Well, you can start the workers wherever you want. The master process doesn’t have to be alone on that first node
Hmm I see, I’ll try to get that to work!
I have encountered one tricky complication when trying to mix parallelism with distributed. I am running many iterations of a complicated function, and inside the function there are two steps:
- A distributed for loop over around 10000 array values
- A parallel map over an array of size 50 where each map performs a complicated task that I would like to parallelize
The first distributed for loop does not suffer from latency issues, and would work fine without using shared memory. However, it seems like making the switch to shared memory parallelism instead of distributed parallelism for the map function of the second parallel map means that the first distributed for loop will no longer work. Because the first distributed for loop will “see” only 50 workers, instead of around 2500.
I suppose one solution is to make the first distributed for loop also nest parallelism within an outer distributed loop. But there was no need for this originally, and it would make my code a lot more complex; ideally, the first distributed for loop will see 2500 workers, one for each CPU, while the second parallel map would see 50 workers, all with a lot of threads. Is there any way to do this cleanly? Or does making num threads > 1 force me to rewrite all the code, even the parts that worked fine when completely distributed?
If your problem can be expressed in a functional manner (no mutation of values shared across tasks), then I’d recommend trying Dagger.jl instead.

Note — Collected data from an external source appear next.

(** * Airline ticket booking: the waitlist binomial heap and the per-flight
    seat ledger.

    Shallow embedding of [src/heap/BinomialHeap.cpp],
    [src/booking/Flight.cpp] and the state changes of
    [src/booking/BookingSystem.cpp].

    Conventions of the embedding.
    - [PriorityType] and [PassengerIdType] are C++ [int]; they are only
      stored and compared, never computed with, and are modelled as [Z].
    - A [BinomialHeapNode*] is a value of the inductive type
      [BinomialHeapNode]: either [nullptr] or a node carrying its fields and
      the two nodes its [child] and [sibling] pointers lead to. No node is
      ever reachable from two places, so the pointer graph is a tree. The
      [parent] field is written by [link] and [extractMin] and never read;
      it is left out.
    - [degree] starts at 0 and is only ever incremented; it is a [nat].
    - [std::list<BinomialHeapNode*> roots] is a [list BinomialHeapNode].
    - A method that mutates the heap returns the new root list; a method
      that can throw returns a [result].
    - Console output is not modelled. *)

From Stdlib Require Import ZArith Lia.
From Equations Require Import Equations.
From Equations.Prop Require Import Logic.
From stdpp Require Import base list strings sorting gmap.

Local Open Scope Z_scope.

(** ** common/Types.h *)

Definition PriorityType := Z.
Definition PassengerIdType := Z.

(** The range of a C++ [int]. *)
Definition INT_MIN : Z := -2147483648.
Definition INT_MAX : Z := 2147483647.

(** ** heap/BinomialHeapNode.h *)

Inductive BinomialHeapNode : Type :=
| nullptr : BinomialHeapNode
| Node (priority : PriorityType) (passengerId : PassengerIdType)
       (degree : nat) (child sibling : BinomialHeapNode) : BinomialHeapNode.

(** The constructor [BinomialHeapNode(p, data)]. *)
Definition new_node (p : PriorityType) (data : PassengerIdType) : BinomialHeapNode :=
  Node p data 0 nullptr nullptr.

(** Field reads [n->priority], [n->passengerId], [n->degree], [n->child],
    [n->sibling]. The program never dereferences a null pointer; the value
    given at [nullptr] is a placeholder. *)
Definition priority (n : BinomialHeapNode) : PriorityType :=
  match n with nullptr => 0 | Node p _ _ _ _ => p end.

Definition passengerId (n : BinomialHeapNode) : PassengerIdType :=
  match n with nullptr => 0 | Node _ i _ _ _ => i end.

Definition degree (n : BinomialHeapNode) : nat :=
  match n with nullptr => 0%nat | Node _ _ d _ _ => d end.

Definition child (n : BinomialHeapNode) : BinomialHeapNode :=
  match n with nullptr => nullptr | Node _ _ _ c _ => c end.

Definition sibling (n : BinomialHeapNode) : BinomialHeapNode :=
  match n with nullptr => nullptr | Node _ _ _ _ s => s end.

Definition is_null (n : BinomialHeapNode) : bool :=
  match n with nullptr => true | Node _ _ _ _ _ => false end.

(** Outcome of a method that may throw [std::runtime_error]. *)
Inductive result (A : Type) : Type :=
| Returned (a : A)
| Thrown (what : string).
Arguments Returned {A} a.
Arguments Thrown {A} what.

Definition is_thrown {A} (r : result A) : bool :=
  match r with Returned _ => false | Thrown _ => true end.

(** ** heap/BinomialHeap.cpp *)

Module BinomialHeap.

(** The single data member [roots]. *)
Abbreviation t := (list BinomialHeapNode) (only parsing).

(** [BinomialHeap::BinomialHeap()]: the empty heap. *)
Definition empty : t := [].

(** [link(y, z)]: [y->sibling = z->child; z->child = y; z->degree++].
    Returns the updated [z], which now owns [y]. *)
Definition link (y z : BinomialHeapNode) : BinomialHeapNode :=
  match y, z with
  | Node py iy dy cy _, Node pz iz dz cz sz =>
      Node pz iz (S dz) (Node py iy dy cy cz) sz
  | _, _ => z
  end.

(** [mergeRootLists]: linear merge of the two root lists by [degree], ties
    taken from [this] first; the two trailing loops append what is left. *)
Fixpoint mergeRootLists (roots other : t) : t :=
  match roots with
  | [] => other
  | r1 :: roots' =>
      (fix merge_other (other : t) : t :=
         match other with
         | [] => r1 :: roots'
         | r2 :: other' =>
             if (degree r1 <=? degree r2)%nat
             then r1 :: mergeRootLists roots' (r2 :: other')
             else r2 :: merge_other other'
         end) other
  end.

(** The nodes pushed by the inner loop of [getSize]:
    [child; child->sibling; child->sibling->sibling; ...]. *)
Fixpoint sibling_chain (c : BinomialHeapNode) : list BinomialHeapNode :=
  match c with
  | nullptr => []
  | Node _ _ _ _ s => c :: sibling_chain s
  end.

(** Number of nodes reachable from a pointer through [child] and [sibling]
    links; used as termination measure of the traversal below. *)
Fixpoint node_count (n : BinomialHeapNode) : nat :=
  match n with
  | nullptr => 0
  | Node _ _ _ c s => S (node_count c + node_count s)
  end.

Definition queue_weight (q : list BinomialHeapNode) : nat :=
  foldr (fun n acc => S (node_count (child n)) + acc)%nat 0%nat q.

Lemma queue_weight_cons n q :
  queue_weight (n :: q) = S (node_count (child n) + queue_weight q).
Proof. reflexivity. Qed.

Lemma queue_weight_app q1 q2 :
  queue_weight (q1 ++ q2) = (queue_weight q1 + queue_weight q2)%nat.
Proof.
  induction q1 as [|n q1 IH]; [reflexivity|].
  rewrite <- app_comm_cons, !queue_weight_cons, IH. lia.
Qed.

Lemma queue_weight_sibling_chain c :
  queue_weight (sibling_chain c) = node_count c.
Proof.
  induction c as [|p i d c IHc s IHs]; [reflexivity|].
  cbn [sibling_chain]. rewrite queue_weight_cons, IHs. simpl. lia.
Qed.

(** The [while (head < q.size())] loop of [getSize]. [q] is the part of the
    vector from index [head] on: the loop reads [q[head++]], counts it and
    pushes its children at the back. *)
Equations? getSize_loop (q : list BinomialHeapNode) (count : Z) : Z
  by wf (queue_weight q) lt :=
  getSize_loop [] count := count;
  getSize_loop (current :: q) count :=
    getSize_loop (q ++ sibling_chain (child current)) (count + 1).
Proof.
  rewrite queue_weight_app, queue_weight_sibling_chain.
  rewrite queue_weight_cons. lia.
Qed.

(** [getSize]: every non-null root is queued, then the queue is walked. *)
Fixpoint queue_roots (roots : t) : list BinomialHeapNode :=
  match roots with
  | [] => []
  | root :: roots' =>
      if is_null root then queue_roots roots' else root :: queue_roots roots'
  end.

Definition getSize (roots : t) : Z := getSize_loop (queue_roots roots) 0.

(** [isEmpty]. *)
Definition isEmpty (roots : t) : bool :=
  match roots with [] => true | _ :: _ => false end.

(** *** consolidate *)

(** The inner [while (d < degree_table.size() && degree_table[d] != nullptr)]
    loop. It returns the table, the tree [current] and its degree [d] at loop
    exit. [table !! d] is [None] exactly when [d] is past the end of the
    vector. *)
Equations? carry_loop (table : list BinomialHeapNode)
    (current : BinomialHeapNode) (d : nat)
  : list BinomialHeapNode * BinomialHeapNode * nat
  by wf (length table - d)%nat lt :=
  carry_loop table current d with inspect (table !! d) => {
    | exist _ (Some other) Hd with is_null other => {
        | true := (table, current, d);
        | false :=
            if priority other <? priority current
            then carry_loop (<[d:=nullptr]> table) (link current other) (S d)
            else carry_loop (<[d:=nullptr]> table) (link other current) (S d) };
    | exist _ None Hd := (table, current, d) }.
Proof.
  all: apply lookup_lt_Some in Hd; rewrite length_insert; lia.
Qed.

(** [degree_table.resize(d + 1, nullptr)] when [d >= degree_table.size()]. *)
Definition resize_for (d : nat) (table : list BinomialHeapNode)
  : list BinomialHeapNode :=
  if (length table <=? d)%nat
  then table ++ replicate (d + 1 - length table) nullptr
  else table.

(** The outer [while (it != roots.end())] loop over the merged root list. *)
Fixpoint consolidate_loop (table : list BinomialHeapNode) (roots : t)
  : list BinomialHeapNode :=
  match roots with
  | [] => table
  | current :: roots' =>
      let '(table1, current1, d) := carry_loop table current (degree current) in
      consolidate_loop (<[d:=current1]> (resize_for d table1)) roots'
  end.

(** The [for (node : degree_table)] loop that rebuilds the root list. *)
Fixpoint rebuild_roots (table : list BinomialHeapNode) : t :=
  match table with
  | [] => []
  | node :: table' =>
      if is_null node then rebuild_roots table' else node :: rebuild_roots table'
  end.
Definition text_object : simplestorage.Object.t :=
  {| simplestorage.Object.Bucket := "";
     simplestorage.Object.Key := "a.txt";
     simplestorage.Object.ContentType := "text/plain";
     simplestorage.Object.ContentDisposition := "";
     simplestorage.Object.Etag := "";
     simplestorage.Object.Version := "";
     simplestorage.Object.Size := 5%Z;
     simplestorage.Object.LastModified := Time_zero;
     simplestorage.Object.Metadata := [];
     simplestorage.Object.URL := "";
     simplestorage.Object.Body := Some "hello" |}.

(** The entry [ListBuckets] builds for a bucket that has a name. *)
Definition bucket_info_of (b : s3.Bucket.t) : simplestorage.BucketInfo.t :=
  {| simplestorage.BucketInfo.Name := simplestorage.lower (s3.Bucket.Name b) "";
     simplestorage.BucketInfo.Created :=
       simplestorage.lower (s3.Bucket.CreationDate b) Time_zero;
     simplestorage.BucketInfo.SnapshotsEnabled := false;
     simplestorage.BucketInfo.IsForkParent := false;
     simplestorage.BucketInfo.SourceBucket := "";
     simplestorage.BucketInfo.SourceSnapshot := "" |}.

(** A page of two buckets with more to come. *)
Definition two_buckets_page : s3.ListBucketsOutput.t :=
  {| s3.ListBucketsOutput.Buckets :=
       [{| s3.Bucket.Name := Some "alpha"; s3.Bucket.CreationDate := Some 1%Z |};
        {| s3.Bucket.Name := Some "beta"; s3.Bucket.CreationDate := None |}];
     s3.ListBucketsOutput.ContinuationToken := Some "page-2" |}.

(** A service whose object listing is empty and flagged as truncated, with
    no continuation token. *)
Definition truncated_without_token : Service :=
  fun _ o =>
    match o as o0 return s3.Reply o0 with
    | s3.ListObjectsV2 _ _ =>
        inl {| s3.ListObjectsV2Output.Contents := [];
               s3.ListObjectsV2Output.IsTruncated := Some true;
               s3.ListObjectsV2Output.NextContinuationToken := None |}
    | o0 => ok_reply o0
    end.

(** A service whose bucket listing is empty and carries the empty string as
    its continuation token. *)
Definition empty_token : Service :=
  fun _ o =>
    match o as o0 return s3.Reply o0 with
    | s3.ListBuckets _ _ =>
        inl {| s3.ListBucketsOutput.Buckets := [];
               s3.ListBucketsOutput.ContinuationToken := Some "" |}
    | o0 => ok_reply o0
    end.

(** A service that denies the metadata fetch. *)
Definition access_denied : Service :=
  fun _ o =>
    match o as o0 return s3.Reply o0 with
    | s3.HeadBucket _ _ => inr (APIError "AccessDenied" "Access Denied")
    | o0 => ok_reply o0
    end.

(** A service whose buckets are snapshot-enabled forks of [origin]. *)
Definition forked_bucket : Service :=
  fun _ o =>
    match o as o0 return s3.Reply o0 with
    | s3.HeadBucket _ _ =>
        inl {| s3.HeadBucketOutput.RawResponse :=
                 Some [("X-Tigris-Enable-Snapshot", ["true"]);
                       ("X-Tigris-Fork-Source-Bucket", ["origin"]);
                       ("X-Tigris-Fork-Source-Bucket-Snapshot", ["1700000000"])] |}
    | o0 => ok_reply o0
    end.

(** The event of a delete call for a listed object that succeeded. *)
Definition deleted (bucket : string) (optFns : list s3.OptFn)
  (obj : s3.Object.t) (ev : Event) : Prop :=
  exists out,
    ev = Ev (s3.DeleteObject (simplestorage.delete_request bucket obj) optFns)
           (inl out).

(** The event of a delete call for a listed object that failed with [err]. *)
Definition delete_failed (bucket : string) (optFns : list s3.OptFn)
  (obj : s3.Object.t) (err : SdkError) : Event :=
  Ev (s3.DeleteObject (simplestorage.delete_request bucket obj) optFns) (inr err).

(** An object of a bucket, as a listing gives it. *)
Definition listed (key : string) : s3.Object.t :=
  {| s3.Object.Key := Some key; s3.Object.ETag := None;
     s3.Object.Size := None; s3.Object.LastModified := None |}.

Definition two_objects_page : s3.ListObjectsV2Output.t :=
  {| s3.ListObjectsV2Output.Contents := [listed "a.txt"; listed "b.txt"];
     s3.ListObjectsV2Output.IsTruncated := Some false;
     s3.ListObjectsV2Output.NextContinuationToken := None |}.

(** A service whose buckets hold two objects, and where every call
    succeeds. *)
Definition two_objects : Service :=
  fun _ o =>
    match o as o0 return s3.Reply o0 with
    | s3.ListObjectsV2 _ _ => inl two_objects_page
    | o0 => ok_reply o0
    end.

(** The same, except that deleting [b.txt] is refused. *)
Definition b_is_locked : Service :=
  fun _ o =>
    match o as o0 return s3.Reply o0 with
    | s3.ListObjectsV2 _ _ => inl two_objects_page
    | s3.DeleteObject params _ =>
        match s3.DeleteObjectInput.Key params with
        | Some "b.txt" => inr (APIError "AccessDenied" "object is locked")
        | _ => inl {| s3.DeleteObjectOutput.DeleteMarker := None |}
        end
    | o0 => ok_reply o0
    end.

(** *** Every operation of the library, by its error *)

(** The error of a returned pair. *)
Definition failure {A : Type} (r : A + error) : option error :=
  match r with
  | inl _ => None
  | inr err => Some err
  end.

(** A call of an exported function or method, with its arguments. *)
Inductive Invocation : Type :=
| storage_New (env : Env) (options : list storage.Option)
| storage_CreateBucketFork (c : storage.Client.t) (source target : string)
    (opts : list s3.OptFn)
| storage_CreateBucketSnapshot (c : storage.Client.t) (description : string)
    (in_ : s3.CreateBucketInput.t) (opts : list s3.OptFn)
| storage_CreateSnapshotEnabledBucket (c : storage.Client.t)
    (in_ : s3.CreateBucketInput.t) (opts : list s3.OptFn)
| storage_HeadBucketForkOrSnapshot (c : storage.Client.t)
    (in_ : s3.HeadBucketInput.t) (opts : list s3.OptFn)
| storage_ListBucketSnapshots (c : storage.Client.t) (bucketName : string)
    (opts : list s3.OptFn)
| storage_RenameObject (c : storage.Client.t) (in_ : s3.CopyObjectInput.t)
    (opts : list s3.OptFn)
| simple_New (env : Env) (options : list simplestorage.Option)
| simple_Get (c : simplestorage.Client.t) (key : string)
    (opts : list simplestorage.ClientOption)
| simple_Head (c : simplestorage.Client.t) (key : string)
    (opts : list simplestorage.ClientOption)
| simple_Put (c : simplestorage.Client.t) (obj : simplestorage.Object.t)
    (opts : list simplestorage.ClientOption)
| simple_Delete (c : simplestorage.Client.t) (key : string)
    (opts : list simplestorage.ClientOption)
| simple_List (c : simplestorage.Client.t)
    (opts : list simplestorage.ClientOption)
| simple_PresignURL (c : simplestorage.Client.t) (method key : string)
    (expiry : Duration) (opts : list simplestorage.ClientOption)
| simple_CreateBucket (c : simplestorage.Client.t) (bucket : string)
    (opts : list simplestorage.BucketOption)
| simple_DeleteBucket (c : simplestorage.Client.t) (bucket : string)
    (opts : list simplestorage.BucketOption)
| simple_ListBuckets (c : simplestorage.Client.t)
    (opts : list simplestorage.BucketOption)
| simple_GetBucketInfo (c : simplestorage.Client.t) (bucket : string)
    (opts : list simplestorage.BucketOption)
| simple_CreateBucketSnapshot (c : simplestorage.Client.t)
    (bucket description : string) (opts : list simplestorage.BucketOption)
| simple_ListBucketSnapshots (c : simplestorage.Client.t) (bucket : string)
    (opts : list simplestorage.BucketOption)
| simple_ForkBucket (c : simplestorage.Client.t) (source target : string)
    (opts : list simplestorage.BucketOption).
(** * Verification of the Gitlab platform layer of danger-js

    Shallow embedding of
    - [source/platforms/gitlab/GitlabGit.ts]: the commit normalizer, the
      change-list normalizer and the structured-diff normalizer;
    - [source/platforms/gitlab/GitlabAPI.ts]: the API client (request
      construction, [throwIfNotOk], the memoized PR fetch, the pagination
      loop and [getFileContents]).

    JavaScript values are modelled as follows: a [number] holding an integer
    is a [Z]; a [string] is a [string]; a field that may be [undefined] is an
    [option]; an array is a [list]; [throw] is the [inl] branch of a sum (or
    the [Thrown] outcome of the client monad). *)

From Stdlib Require Import ZArith List String Ascii Bool Lia Permutation.
From Stdlib Require Import DecimalString.
Import ListNotations.
Local Open Scope string_scope.
Local Open Scope Z_scope.

(** ** JavaScript exceptions and results *)

(** The exceptions the embedded code can raise: [new Error(message)] thrown
    by the source itself, and the [TypeError] / [RangeError] the runtime
    raises on a property access on [undefined] and on [toISOString] of an
    invalid date. *)
Inductive exn : Type :=
| Error (message : string)
| TypeError (message : string)
| RangeError (message : string).

(** A computation that either throws or returns. *)
Definition result (A : Type) : Type := (exn + A)%type.

Definition ret {A : Type} (a : A) : result A := inr a.
Definition throw {A : Type} (e : exn) : result A := inl e.

Definition bind {A B : Type} (m : result A) (k : A -> result B) : result B :=
  match m with
  | inl e => inl e
  | inr a => k a
  end.

Notation "x <-- m ;; k" := (bind m (fun x => k))
  (at level 61, m at next level, right associativity).
(** * The tf.data input pipeline builder of object_detection

    A shallow embedding of
    [research/object_detection/builders/dataset_builder.py]: the three
    functions [make_initializable_iterator], [read_dataset] and [build],
    over a model of the part of the tf.data API they call.

    The builder only assembles a pipeline; it never iterates over it.  A
    [Dataset] is therefore the expression the Python code builds, one
    constructor per library call, and the functions below return such
    expressions.  The element sequences a pipeline yields are given by
    [elements], following the documented behaviour of every call.

    A library call can also refuse its arguments and raise while the
    builder runs.  [raising.read_dataset] and [raising.build] are the
    same two functions with these exceptions, for any behaviour of the
    libraries; they return the pipeline of [dataset_builder] when every
    call is accepted. *)

From Stdlib Require Import ZArith List Lia.
From stdpp Require Import base list gmap strings pretty.

Local Open Scope string_scope.
Local Open Scope list_scope.
Local Open Scope Z_scope.

(** ** Python values *)

(** Truth value of an optional integer argument ([if batch_size:]):
    [None] and [0] are false, every other integer is true. *)
Definition truthy (x : option Z) : bool :=
  match x with
  | None => false
  | Some n => negb (n =? 0)
  end.

(** [x or None] on an integer: a zero becomes [None]. *)
Definition or_None (x : Z) : option Z :=
  if x =? 0 then None else Some x.

(** ** The tf.data calls used by the builder *)

Module tf.

(** A dataset expression, indexed by the type of its elements.  Reading
    from the innermost constructor outwards gives the order in which the
    pipeline processes data. *)
Inductive Dataset : Type -> Type :=
| from_tensor_slices {A : Type} (tensors : list A) : Dataset A
| TFRecordDataset (filenames : string) (buffer_size : Z) : Dataset string
| shuffle {A : Type} (buffer_size : Z) (self : Dataset A) : Dataset A
| repeat {A : Type} (count : option Z) (self : Dataset A) : Dataset A
| parallel_interleave {A B : Type} (map_func : A -> Dataset B)
    (cycle_length block_length : Z) (sloppy : bool)
    (self : Dataset A) : Dataset B
| shard {A : Type} (num_shards index : Z) (self : Dataset A) : Dataset A
| map {A B : Type} (map_func : A -> B) (num_parallel_calls : Z)
    (self : Dataset A) : Dataset B
| batch_and_drop_remainder {A : Type} (batch_size : Z)
    (self : Dataset A) : Dataset (list A)
| prefetch {A : Type} (buffer_size : Z) (self : Dataset A) : Dataset A.

(** A dataset of any element type: what a Python variable holding a
    dataset contains. *)
Definition AnyDataset : Type := { A : Type & Dataset A }.

Definition pack {A : Type} (d : Dataset A) : AnyDataset := existT A d.

(** The calls of a pipeline, with their arguments. *)
Inductive Step : Type :=
| from_tensor_slices_step
| TFRecordDataset_step (buffer_size : Z)
| shuffle_step (buffer_size : Z)
| repeat_step (count : option Z)
| parallel_interleave_step (cycle_length block_length : Z) (sloppy : bool)
| shard_step (num_shards index : Z)
| map_step (num_parallel_calls : Z)
| batch_and_drop_remainder_step (batch_size : Z)
| prefetch_step (buffer_size : Z).

(** The calls of a pipeline from its source to its last transformation. *)
Fixpoint steps {A : Type} (d : Dataset A) : list Step :=
  match d with
  | from_tensor_slices _ => [from_tensor_slices_step]
  | TFRecordDataset _ b => [TFRecordDataset_step b]
  | shuffle b d' => steps d' ++ [shuffle_step b]
  | repeat c d' => steps d' ++ [repeat_step c]
  | parallel_interleave _ cl bl sl d' =>
      steps d' ++ [parallel_interleave_step cl bl sl]
  | shard n i d' => steps d' ++ [shard_step n i]
  | map _ n d' => steps d' ++ [map_step n]
  | batch_and_drop_remainder b d' =>
      steps d' ++ [batch_and_drop_remainder_step b]
  | prefetch b d' => steps d' ++ [prefetch_step b]
  end.

(** The kind of a call, its arguments left out. *)
Inductive Kind : Type :=
| from_tensor_slices_kind
| TFRecordDataset_kind
| shuffle_kind
| repeat_kind
| parallel_interleave_kind
| shard_kind
| map_kind
| batch_and_drop_remainder_kind
| prefetch_kind.

#[global] Instance Kind_eq_dec : EqDecision Kind.
Proof. solve_decision. Defined.

Definition kind (s : Step) : Kind :=
  match s with
  | from_tensor_slices_step => from_tensor_slices_kind
  | TFRecordDataset_step _ => TFRecordDataset_kind
  | shuffle_step _ => shuffle_kind
  | repeat_step _ => repeat_kind
  | parallel_interleave_step _ _ _ => parallel_interleave_kind
  | shard_step _ _ => shard_kind
  | map_step _ => map_kind
  | batch_and_drop_remainder_step _ => batch_and_drop_remainder_kind
  | prefetch_step _ => prefetch_kind
  end.

(** The calls of one kind among the calls of a pipeline, in order. *)
Definition of_kind (k : Kind) (l : list Step) : list Step :=
  filter (fun s => kind s = k) l.

(** The dataset a [parallel_interleave] reads its input elements from
    (the outermost one, if the pipeline has several). *)
Fixpoint interleave_input {A : Type} (d : Dataset A) : option AnyDataset :=
  match d with
  | from_tensor_slices _ => None
  | TFRecordDataset _ _ => None
  | parallel_interleave _ _ _ _ d' => Some (pack d')
  | shuffle _ d' => interleave_input d'
  | repeat _ d' => interleave_input d'
  | shard _ _ d' => interleave_input d'
  | map _ _ d' => interleave_input d'
  | batch_and_drop_remainder _ d' => interleave_input d'
  | prefetch _ d' => interleave_input d'
  end.

(** A list of any element type. *)
Definition AnyList : Type := { B : Type & list B }.

Definition pack_list {B : Type} (l : list B) : AnyList := existT B l.

(** The tensors a pipeline starts from: the argument of its
    [from_tensor_slices]. *)
Fixpoint source_tensors {A : Type} (d : Dataset A) : option AnyList :=
  match d with
  | from_tensor_slices l => Some (pack_list l)
  | TFRecordDataset _ _ => None
  | parallel_interleave _ _ _ _ d' => source_tensors d'
  | shuffle _ d' => source_tensors d'
  | repeat _ d' => source_tensors d'
  | shard _ _ d' => source_tensors d'
  | map _ _ d' => source_tensors d'
  | batch_and_drop_remainder _ d' => source_tensors d'
  | prefetch _ d' => source_tensors d'
  end.

(** *** Element sequences *)

(** What a dataset yields when iterated: a finite sequence, or one that
    never ends. *)
Inductive Seq (A : Type) : Type :=
| Fin (l : list A)
| Inf (f : nat -> A).
Arguments Fin {A} l.
Arguments Inf {A} f.

(** The first [k] elements of a sequence. *)
Definition first {A : Type} (k : nat) (s : Seq A) : list A :=
  match s with
  | Fin l => take k l
  | Inf f => f <$> seq 0 k
  end.

(** [repeat(count)]: [count] passes over the input; [None] or a negative
    count repeats without end, [0] yields nothing. *)
Definition repeat_elements {A : Type} (count : option Z) (s : Seq A) : Seq A :=
  match s with
  | Inf f => Inf f
  | Fin l =>
      match count with
      | Some (Zpos p) => Fin (mjoin (replicate (Pos.to_nat p) l))
      | Some Z0 => Fin []
      | Some (Zneg _) | None =>
          match l with
          | [] => Fin []
          | x :: _ => Inf (fun i => nth (i mod length l)%nat l x)
          end
      end
  end.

Dagger is designed to support multithreading and multiprocessing simultaneously, and instead of having to manually express your problem in terms of threads or workers, you simply express your work as pure functions, and Dagger will seamlessly use whatever CPU resources are available in your Distributed cluster to execute your work (setup via addprocs
, JULIA_NUM_THREADS
, etc. as usual).
Dagger has an integrated scheduler which estimates processor utilization on remote workers, so it will try to schedule your work to minimize compute time, even if you’re executing functions with different signatures (and thus different expected run times).